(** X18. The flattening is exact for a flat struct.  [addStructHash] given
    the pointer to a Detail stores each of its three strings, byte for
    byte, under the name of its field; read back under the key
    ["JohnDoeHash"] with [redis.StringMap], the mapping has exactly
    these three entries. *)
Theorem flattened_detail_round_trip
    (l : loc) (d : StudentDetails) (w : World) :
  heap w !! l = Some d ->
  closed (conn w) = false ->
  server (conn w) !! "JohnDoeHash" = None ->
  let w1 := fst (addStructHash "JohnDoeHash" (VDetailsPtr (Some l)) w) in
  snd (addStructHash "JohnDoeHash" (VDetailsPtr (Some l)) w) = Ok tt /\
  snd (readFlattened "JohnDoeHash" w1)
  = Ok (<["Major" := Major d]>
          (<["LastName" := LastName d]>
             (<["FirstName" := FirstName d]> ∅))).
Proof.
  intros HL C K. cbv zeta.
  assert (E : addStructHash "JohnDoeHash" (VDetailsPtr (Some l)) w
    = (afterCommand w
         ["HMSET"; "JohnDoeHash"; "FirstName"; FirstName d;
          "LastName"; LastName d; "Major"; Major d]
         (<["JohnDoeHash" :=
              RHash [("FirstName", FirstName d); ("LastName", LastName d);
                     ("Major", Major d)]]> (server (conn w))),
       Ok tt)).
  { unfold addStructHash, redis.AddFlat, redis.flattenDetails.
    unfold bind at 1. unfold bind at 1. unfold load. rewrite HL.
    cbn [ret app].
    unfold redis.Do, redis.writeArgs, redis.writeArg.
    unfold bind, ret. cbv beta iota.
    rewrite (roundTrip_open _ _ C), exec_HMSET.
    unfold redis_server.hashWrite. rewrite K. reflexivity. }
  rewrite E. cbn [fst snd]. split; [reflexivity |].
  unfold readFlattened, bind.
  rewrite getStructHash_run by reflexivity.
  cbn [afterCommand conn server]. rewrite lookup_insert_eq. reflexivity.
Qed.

_Prompt_
Take the material above and set it down again exactly.

_Reply to the exercise_
(** X18. The flattening is exact for a flat struct.  [addStructHash] given
    the pointer to a Detail stores each of its three strings, byte for
    byte, under the name of its field; read back under the key
    ["JohnDoeHash"] with [redis.StringMap], the mapping has exactly
    these three entries. *)
Theorem flattened_detail_round_trip
    (l : loc) (d : StudentDetails) (w : World) :
  heap w !! l = Some d ->
  closed (conn w) = false ->
  server (conn w) !! "JohnDoeHash" = None ->
  let w1 := fst (addStructHash "JohnDoeHash" (VDetailsPtr (Some l)) w) in
  snd (addStructHash "JohnDoeHash" (VDetailsPtr (Some l)) w) = Ok tt /\
  snd (readFlattened "JohnDoeHash" w1)
  = Ok (<["Major" := Major d]>
          (<["LastName" := LastName d]>
             (<["FirstName" := FirstName d]> ∅))).
Proof.
  intros HL C K. cbv zeta.
  assert (E : addStructHash "JohnDoeHash" (VDetailsPtr (Some l)) w
    = (afterCommand w
         ["HMSET"; "JohnDoeHash"; "FirstName"; FirstName d;
          "LastName"; LastName d; "Major"; Major d]
         (<["JohnDoeHash" :=
              RHash [("FirstName", FirstName d); ("LastName", LastName d);
                     ("Major", Major d)]]> (server (conn w))),
       Ok tt)).
  { unfold addStructHash, redis.AddFlat, redis.flattenDetails.
    unfold bind at 1. unfold bind at 1. unfold load. rewrite HL.
    cbn [ret app].
    unfold redis.Do, redis.writeArgs, redis.writeArg.
    unfold bind, ret. cbv beta iota.
    rewrite (roundTrip_open _ _ C), exec_HMSET.
    unfold redis_server.hashWrite. rewrite K. reflexivity. }
  rewrite E. cbn [fst snd]. split; [reflexivity |].
  unfold readFlattened, bind.
  rewrite getStructHash_run by reflexivity.
  cbn [afterCommand conn server]. rewrite lookup_insert_eq. reflexivity.
Qed.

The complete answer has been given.